**Work request:** Reproduce exactly, from the data that follows, the line with "false false; TransformixRun].", the line with "rewrite bool_decide_eq_true_2 by", and every line that lies between them.

***** Provided data *****

(** ** From construction to the run *)

(** The filter after [SetInputImage] and [SetTransformParameterObject] on
    a new filter. *)
Definition set_up (dim : nat) (maps0 : list (gmap string (list string)))
    (inputImage : Image)
    (parameterObject : list (gmap string (list string))) : t :=
  SetTransformParameterObject parameterObject
    (SetInputImage inputImage (Constructor dim maps0)).

Lemma IsEmpty_new (dim : nat) :
  (2 ≤ dim)%nat → IsEmpty {| Size := replicate dim 0 |} = true.
Proof.
  intros Hdim. destruct dim as [|[|dim]]; [lia..|]. reflexivity.
Qed.

(** X20.  From construction to the run.  A filter on which nothing was set
    after construction raises the nothing-requested error, in every world
    and whatever its parameter object.  Once an image that is not empty
    and a parameter object that is not empty are set, and nothing else,
    the run never looks at the file system and leaves the output directory
    empty: it sets up the log with no file name, runs transformix on the
    image, on the single argument "-out" with "output_path_not_set", and on
    the typed parameter maps, and concludes from what transformix
    answers.  (The new image of the constructor has at least two
    dimensions, as [IsEmpty] reads two size entries.) *)
Theorem Constructor_then_GenerateData
    (env : Environment) (dim : nat) (inputImage : Image)
    (maps0 maps : list (gmap string (list string))) :
  (2 ≤ dim)%nat →
  IsEmpty inputImage = false →
  maps ≠ [] →
  xoutSetup env "" false false = 0 →
  run env (Constructor dim maps0)
  = (Raise NothingRequested,
     {| this_ := Constructor dim maps0; events := [] |})
  ∧ run env (set_up dim maps0 inputImage maps)
    = concluded
        (Run env (Some [inputImage]) {[ "-out" := "output_path_not_set" ]}
           (set_type_information env <$> maps))
        (set_up dim maps0 inputImage maps)
        [XoutSetup "" false false; TransformixRun].
Proof.
  intros Hdim Himage Hmaps Hxout. split.
  - apply GenerateData_nothing_requested.
    unfold nothing_requested, Constructor. cbn [InputImage].
    by rewrite IsEmpty_new.
  - rewrite GenerateData_outcome. unfold outcome_of.
    assert (nothing_requested (set_up dim maps0 inputImage maps) = false) as ->.
    { unfold nothing_requested.
      cbn [set_up SetTransformParameterObject SetInputImage InputImage].
      by rewrite Himage. }
    assert (prepared (set_up dim maps0 inputImage maps)
            = set_up dim maps0 inputImage maps) as ->
      by reflexivity.
    assert (resolved (set_up dim maps0 inputImage maps)
            = set_up dim maps0 inputImage maps) as ->
      by reflexivity.
    change (wants_output_directory _) with false.
    change (m_ComputeDeformationField _) with false.
    change (m_LogToFile _) with false. change (m_LogToConsole _) with false.
    change (TransformParameterObject _) with maps.
    change (log_file_name _) with "". cbn [andb]. rewrite Hxout.
    rewrite bool_decide_eq_true_2 by done. cbn [negb].
    rewrite bool_decide_eq_false_2 by (by destruct maps).
    unfold input_container.
    change (InputImage (set_up dim maps0 inputImage maps)) with inputImage.
    rewrite Himage. reflexivity.
Qed.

*****

**Problem solution:**
        [XoutSetup "" false false; TransformixRun].
Proof.
  intros Hdim Himage Hmaps Hxout. split.
  - apply GenerateData_nothing_requested.
    unfold nothing_requested, Constructor. cbn [InputImage].
    by rewrite IsEmpty_new.
  - rewrite GenerateData_outcome. unfold outcome_of.
    assert (nothing_requested (set_up dim maps0 inputImage maps) = false) as ->.
    { unfold nothing_requested.
      cbn [set_up SetTransformParameterObject SetInputImage InputImage].
      by rewrite Himage. }
    assert (prepared (set_up dim maps0 inputImage maps)
            = set_up dim maps0 inputImage maps) as ->
      by reflexivity.
    assert (resolved (set_up dim maps0 inputImage maps)
            = set_up dim maps0 inputImage maps) as ->
      by reflexivity.
    change (wants_output_directory _) with false.
    change (m_ComputeDeformationField _) with false.
    change (m_LogToFile _) with false. change (m_LogToConsole _) with false.
    change (TransformParameterObject _) with maps.
    change (log_file_name _) with "". cbn [andb]. rewrite Hxout.
    rewrite bool_decide_eq_true_2 by done. cbn [negb].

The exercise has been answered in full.